‘I’ve never been to Finland,’ says Wrecker Jon. Now that’s a funny thing to say, because the last time he was here was with me. We fooled about, eight years ago now, atop a beached submarine on an island somewhere.
Well anyway, Namibian is causing trouble the second we step onto the ferry: he refuses to share a cabin for the crossing to Sweden. ‘I can’t sleep in bunk beds,’ he moans at the poker-faced receptionist. Admittedly, he’s too fat to climb into the top bunk, but collapsing into the lower one seems plausible.

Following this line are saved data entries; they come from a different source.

(* ===== verification/Terminal.v ===== *)
(** * Ankaios: output of the command line

    [ank/src/log.rs]: messages that are only printed if the options ask for them,
    and messages that overwrite the previous one while a command waits. The
    terminal is a list of rows with a cursor; what is printed is a sequence of
    characters and of the control sequences of the [crossterm] crate. *)

From Stdlib Require Import NArith Lia.
From stdpp Require Import base tactics numbers list sets.
From S2P Require Import Prelude CliTable.

(** A character, a Unicode scalar value; texts are decoded. *)
Abbreviation Char := N.
Definition NEWLINE : Char := 10%N.

(** ** The terminal *)

Inductive Printed :=
  | Chars (l : list Char)
  | ClearUntilNewLine
  | LineFeed
  | MoveToColumn0
  | MoveUp (n : N).

(** The rows from the top, the row of the cursor and its column. *)
Record Screen := { rows : list (list Char); row : nat; column : nat }.

Definition current_row (s : Screen) : list Char := default [] (rows s !! row s).

(** Rows that were not used yet are empty. *)
Fixpoint set_row (i : nat) (r : list Char) (l : list (list Char)) : list (list Char) :=
  match i, l with
  | O, _ :: l => r :: l
  | O, [] => [r]
  | S i, x :: l => x :: set_row i r l
  | S i, [] => [] :: set_row i r []
  end.

Definition print_one (p : Printed) (s : Screen) : Screen :=
  match p with
  | Chars l =>
    let r := current_row s in
    {| rows := set_row (row s) (take (column s) r ++ l ++ drop (column s + length l) r) (rows s);
       row := row s; column := column s + length l |}
  | ClearUntilNewLine =>
    {| rows := set_row (row s) (take (column s) (current_row s)) (rows s); row := row s;
       column := column s |}
  | LineFeed => {| rows := rows s; row := S (row s); column := 0 |}
  | MoveToColumn0 => {| rows := rows s; row := row s; column := 0 |}
  | MoveUp n => {| rows := rows s; row := row s - N.to_nat n; column := column s |}
  end.

Definition print (ps : list Printed) (s : Screen) : Screen := foldl (λ s p, print_one p s) s ps.

(** ** Output *)

(** [IS_VERBOSE], [IS_QUIET] and [ROWS_PREV_MSG], a 16-bit number; the terminal. *)
Record Output := {
  is_verbose_flag : bool;
  is_quiet : bool;
  rows_prev_msg : N;
  screen : Screen
}.

Definition is_verbose (o : Output) : bool := is_verbose_flag o && negb (is_quiet o).

Definition with_screen (rows_prev_msg : N) (s : Screen) (o : Output) : Output :=
  {| is_verbose_flag := is_verbose_flag o; is_quiet := is_quiet o; rows_prev_msg := rows_prev_msg;
     screen := s |}.

(** [slice::chunks]: pieces of [n] elements, the last one may be shorter. *)
Fixpoint chunks_fuel (fuel n : nat) (l : list Char) : list (list Char) :=
  match fuel, l with
  | S fuel, _ :: _ => take n l :: chunks_fuel fuel n (drop n l)
  | _, _ => []
  end.

Definition chunks (n : nat) (l : list Char) : list (list Char) := chunks_fuel (length l) n l.

(** [split('\n')]. *)
Fixpoint split_lines (l : list Char) : list (list Char) :=
  match l with
  | [] => [[]]
  | c :: l =>
    if N.eqb c NEWLINE then [] :: split_lines l
    else match split_lines l with [] => [[c]] | x :: ls => (c :: x) :: ls end
  end.

Definition println (text : list Char) : list Printed :=
  mjoin ((λ l, [Chars l; LineFeed]) <$> split_lines text).

Definition output_debug_fn (text : list Char) (o : Output) : Output :=
  if is_verbose o then with_screen 0 (print (println text) (screen o)) o else o.

Definition output_warn_fn (text : list Char) (o : Output) : Output :=
  with_screen 0 (print (println text) (screen o)) o.

Definition output_fn (text : list Char) (o : Output) : Output :=
  if is_quiet o then o else with_screen 0 (print (println text) (screen o)) o.

Section output_update.
Context (interactive : bool) (size : option nat).

Definition lf : list Printed := [ClearUntilNewLine; LineFeed].

(** The lines of the message, cut at the width of the terminal. *)
Definition message_rows (text : list Char) : list (list Char) :=
  split_lines text ≫= chunks (terminal_width interactive size).

(** The rows joined by [lf]. *)
Fixpoint join_rows (l : list (list Char)) : list Printed :=
  match l with
  | [] => []
  | [r] => [Chars r]
  | r :: l => Chars r :: lf ++ join_rows l
  end.

Definition is_line_feed (p : Printed) : bool := match p with LineFeed => true | _ => false end.

(** [count() as u16]. *)
Definition count_rows (l : list Printed) : N :=
  N.of_nat (length (filter (λ p, is_line_feed p = true) l)) `mod` 65536.

Definition move_up (n : N) : list Printed := [MoveUp n].

Definition output_update_fn (text : list Char) (o : Output) : Output :=
  if is_quiet o then o
  else if negb interactive then
    with_screen (rows_prev_msg o) (print (println (text ++ [NEWLINE])) (screen o)) o
  else
    let args := join_rows (message_rows text) ++ lf in
    let rows := count_rows args in
    let prev_rows := rows_prev_msg o in
    let pre_up := if (0 <? prev_rows)%N then move_up prev_rows else [] in
    let cleanup :=
      if (rows <? prev_rows)%N then mjoin (replicate (N.to_nat (prev_rows - rows)) lf) else [] in
    let post_up := if (rows <? prev_rows)%N then move_up (prev_rows - rows) else [] in
    with_screen rows (print (MoveToColumn0 :: pre_up ++ args ++ cleanup ++ post_up) (screen o)) o.
End output_update.

(** ** Lemmas *)

Lemma print_app p1 p2 s : print (p1 ++ p2) s = print p2 (print p1 s).
Proof. apply foldl_app. Qed.

Lemma set_row_app base old r rest :
  set_row (length base) r (base ++ old :: rest) = base ++ r :: rest.
Proof. induction base as [|b base IH]; [done|]. simpl. by rewrite IH. Qed.

Lemma set_row_end base r : set_row (length base) r base = base ++ [r].
Proof. induction base as [|b base IH]; [done|]. simpl. by rewrite IH. Qed.

(** The rows from the cursor on: what stands below the rows [base]. *)
Definition at_row (base below : list (list Char)) (s : Screen) : Prop :=
  rows s = base ++ below ∧ row s = length base ∧ column s = 0.

Lemma print_row base below s r :
  at_row base below s → at_row (base ++ [r]) (tail below) (print (Chars r :: lf) s).
Proof.
  intros (Hrows & Hrow & Hcol). unfold print, lf. simpl. unfold current_row. simpl.
  rewrite Hcol, Hrow, Hrows. simpl. split_and!; [|by rewrite length_app, Nat.add_comm|done].
  destruct below as [|old below]; simpl.
  - rewrite app_nil_r, !set_row_end, lookup_app_r, Nat.sub_diag by done. simpl.
    rewrite lookup_ge_None_2 by done. simpl. rewrite drop_nil, app_nil_r, firstn_all.
    change (base ++ [r]) with (base ++ r :: []). rewrite set_row_app. by rewrite app_nil_r.
  - rewrite lookup_app_r, Nat.sub_diag by done. simpl. rewrite !set_row_app.
    rewrite lookup_app_r, Nat.sub_diag by done. simpl.
    rewrite take_app_length. by rewrite <-app_assoc.
Qed.

Lemma print_empty_row base below s :
  at_row base below s → at_row (base ++ [[]]) (tail below) (print lf s).
Proof.
  intros Hs. pose proof (print_row base below s [] Hs) as (H1 & H2 & H3).
  destruct Hs as (Hrows & Hrow & Hcol). unfold print, lf in *. simpl in *.
  unfold current_row in *. simpl in *. rewrite Hcol, Hrow, Hrows in *. simpl in *.
  destruct below as [|old below]; simpl in *.
  - rewrite app_nil_r, !set_row_end in *. split_and!; [|done..].
    by rewrite ?app_nil_r in *.
  - rewrite set_row_app in *. split_and!; [|done..]. by rewrite <-app_assoc.
Qed.

(** The rows a message takes: an empty one takes one. *)
Definition shown (l : list (list Char)) : list (list Char) := match l with [] => [[]] | _ => l end.

Lemma print_message_rows base below s l :
  at_row base below s →
  at_row (base ++ shown l) (drop (length (shown l)) below) (print (join_rows l ++ lf) s).
Proof.
  intros Hs. destruct l as [|r l].
  { pose proof (print_empty_row base below s Hs) as H1. simpl in *. by destruct below. }
  simpl shown. revert base below s r Hs. induction l as [|r2 l IH]; intros base below s r Hs.
  - pose proof (print_row base below s r Hs) as H1. simpl in *. by destruct below.
  - pose proof (IH _ _ _ r2 (print_row base below s r Hs)) as H1.
    rewrite <-app_assoc in H1. destruct below; [by rewrite !drop_nil in *|done].
Qed.

Lemma print_cleanup base below s k :
  at_row base below s →
  at_row (base ++ replicate k []) (drop k below) (print (mjoin (replicate k lf)) s).
Proof.
  revert base below s. induction k as [|k IH]; intros base below s Hs.
  { by rewrite app_nil_r. }
  pose proof (IH _ _ _ (print_empty_row base below s Hs)) as H1. rewrite <-app_assoc in H1.
  cbn [replicate mjoin list_join]. rewrite print_app.
  destruct below; [by rewrite !drop_nil in *|done].
Qed.

Lemma filter_line_feeds l :
  length (filter (λ p, is_line_feed p = true) (join_rows l ++ lf)) = length (shown l).
Proof.
  destruct l as [|r l]; [done|]. revert r. induction l as [|r2 l IH]; intros r; [done|].
  cbn [join_rows app lf]. rewrite !filter_cons_False by done. rewrite filter_cons_True by done.
  simpl. f_equal. apply IH.
Qed.

Lemma count_message_rows l :
  (N.of_nat (length (shown l)) < 65536)%N → count_rows (join_rows l ++ lf) = N.of_nat (length (shown l)).
Proof.
  intros Hl. unfold count_rows. rewrite filter_line_feeds. by apply N.mod_small.
Qed.

(** The screen shows the rows [base], then a message that the next update overwrites,
    then blank rows. *)
Definition shows (base msg : list (list Char)) (o : Output) : Prop :=
  ∃ k, rows (screen o) = base ++ msg ++ replicate k [] ∧ row (screen o) = length base + length msg ∧
    rows_prev_msg o = N.of_nat (length msg).

(** The cursor goes to the first row of the previous message. *)
Lemma shows_at_row base msg o :
  shows base msg o →
  ∃ k, at_row base (msg ++ replicate k [])
    (print (MoveToColumn0 :: (if (0 <? rows_prev_msg o)%N then move_up (rows_prev_msg o) else []))
       (screen o)).
Proof.
  intros (k & Hrows & Hrow & Hprev). exists k. rewrite Hprev.
  destruct (N.ltb_spec 0 (N.of_nat (length msg))) as [Hlt|Hge]; simpl; split_and!; try done; simpl.
  - rewrite Hrow, Nat2N.id. lia.
  - rewrite Hrow. lia.
Qed.

Lemma drop_blanks (msg : list (list Char)) n k :
  length msg ≤ n → drop n (msg ++ replicate k []) = replicate (k - (n - length msg)) [].
Proof. intros Hn. rewrite drop_app, drop_ge by done. simpl. by rewrite drop_replicate. Qed.

Lemma with_screen_shows base msg prev s o k :
  rows s = base ++ msg ++ replicate k [] → row s = length base + length msg →
  prev = N.of_nat (length msg) → shows base msg (with_screen prev s o).
Proof. intros Hr Hc ->. by exists k. Qed.

Lemma rows_move_up n s : rows (print (move_up n) s) = rows s.
Proof. done. Qed.

Lemma row_move_up n s : row (print (move_up n) s) = row s - N.to_nat n.
Proof. done. Qed.

Section update_lemmas.
Context (size : option nat).

Lemma output_update_shows base msg text o :
  is_quiet o = false → (N.of_nat (length (shown (message_rows true size text))) < 65536)%N →
  shows base msg o → shows base (shown (message_rows true size text)) (output_update_fn true size text o).
Proof.
  intros Hquiet Hlen Hs. pose proof Hs as (_ & _ & _ & Hprev).
  destruct (shows_at_row _ _ _ Hs) as [k Hat]. unfold output_update_fn. rewrite Hquiet. cbn [negb].
  rewrite count_message_rows by done. set (s1 := print (MoveToColumn0 :: _) _) in *.
  pose proof (print_message_rows base _ s1 (message_rows true size text) Hat) as H2.
  set (new := shown _) in *. set (args := join_rows _ ++ lf) in *.
  rewrite app_comm_cons, !print_app. fold s1. set (s2 := print args s1) in *. rewrite Hprev.
  destruct (N.ltb_spec (N.of_nat (length new)) (N.of_nat (length msg))) as [Hlt|Hge].
  - replace (N.to_nat (N.of_nat (length msg) - N.of_nat (length new)))
      with (length msg - length new) by lia.
    pose proof (print_cleanup _ _ s2 (length msg - length new) H2) as (Hr & Hc & _).
    apply (with_screen_shows _ _ _ _ _ (length msg - length new + k)); [| |done].
    + rewrite rows_move_up, Hr, drop_drop, drop_blanks by lia.
      replace (k - (length new + (length msg - length new) - length msg)) with k by lia.
      by rewrite replicate_add, <-!app_assoc.
    + rewrite row_move_up, Hc, !length_app, length_replicate. lia.
  - destruct H2 as (Hr & Hc & _).
    apply (with_screen_shows _ _ _ _ _ (k - (length new - length msg))); [| |done].
    + change (rows s2 = base ++ new ++ replicate (k - (length new - length msg)) []). rewrite Hr, drop_blanks by lia. by rewrite <-app_assoc.
    + change (row s2 = length base + length new). by rewrite Hc, length_app.
Qed.

(** While a command updates its message, what was printed before stays and below it
    only the last message is visible. *)
Lemma output_updates_show base texts text o :
  is_quiet o = false → (∀ t, t ∈ texts ++ [text] → (N.of_nat (length (shown (message_rows true size t))) < 65536)%N) →
  shows base [] o →
  shows base (shown (message_rows true size text))
    (foldl (λ o t, output_update_fn true size t o) o (texts ++ [text])).
Proof.
  intros Hquiet Hlen Hs.
  enough (∀ msg o, is_quiet o = false → shows base msg o → ∀ l, (∀ t, t ∈ l → t ∈ texts ++ [text]) →
    let o' := foldl (λ o t, output_update_fn true size t o) o l in
    is_quiet o' = false ∧ ∃ msg', shows base msg' o') as Hall.
  { rewrite foldl_app. destruct (Hall [] o Hquiet Hs texts) as [Hq [msg' Hs']]; [set_solver|].
    simpl. eapply output_update_shows; [done| |done]. apply Hlen. set_solver. }
  clear o Hquiet Hs. intros msg o Hquiet Hs l. revert msg o Hquiet Hs.
  induction l as [|t l IH]; intros msg o Hquiet Hs Hl; [by eauto|]. simpl.
  eapply IH; [|eapply output_update_shows; [done| |done]|set_solver].
  - unfold output_update_fn. by rewrite Hquiet.
  - apply Hlen, Hl. by left.
Qed.

(** An empty line of a message takes no row. *)
Lemma empty_line_lost l1 l2 :
  message_rows true size (l1 ++ NEWLINE :: NEWLINE :: l2) = message_rows true size (l1 ++ NEWLINE :: l2).
Proof.
  assert (∀ l, split_lines (l1 ++ NEWLINE :: l) = split_lines l1 ++ split_lines l) as Hsplit.
  { intros l. induction l1 as [|c l1 IH]; [done|]. cbn [app split_lines].
    destruct (N.eqb c NEWLINE); rewrite IH; [done|].
    by destruct (split_lines l1) eqn:Hl1; [destruct l1; simpl in Hl1; repeat case_match|]. }
  unfold message_rows. by rewrite !Hsplit, !bind_app.
Qed.
End update_lemmas.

This is especially so when you consider that he ordinarily sleeps in a truck – in which there are two bunks. Yet he is obstinate about the matter. ‘Who are you, Lord Nelson?’ retorts the Finn. The verbal tussle continues until – Voila! – Namibian has his own chamber.
I, however, am quite happy to share with Wrecker Jon, the fastest teeth-cleaner in the world. Along with the nicotine stains, he removes his gums. In fact, the action is so brisk that I fret whether his head might come off. ‘Night Jonboy,’ I say, at 11 in the morning, and we doze off.
A little later, Holger and I take Little Dick for a lively stroll around the deck. And who should we stumble upon? David, that’s who – the chap lording washing all over the place back in Barcelona. He’s putting on a brave face, but he isn’t a happy bunny.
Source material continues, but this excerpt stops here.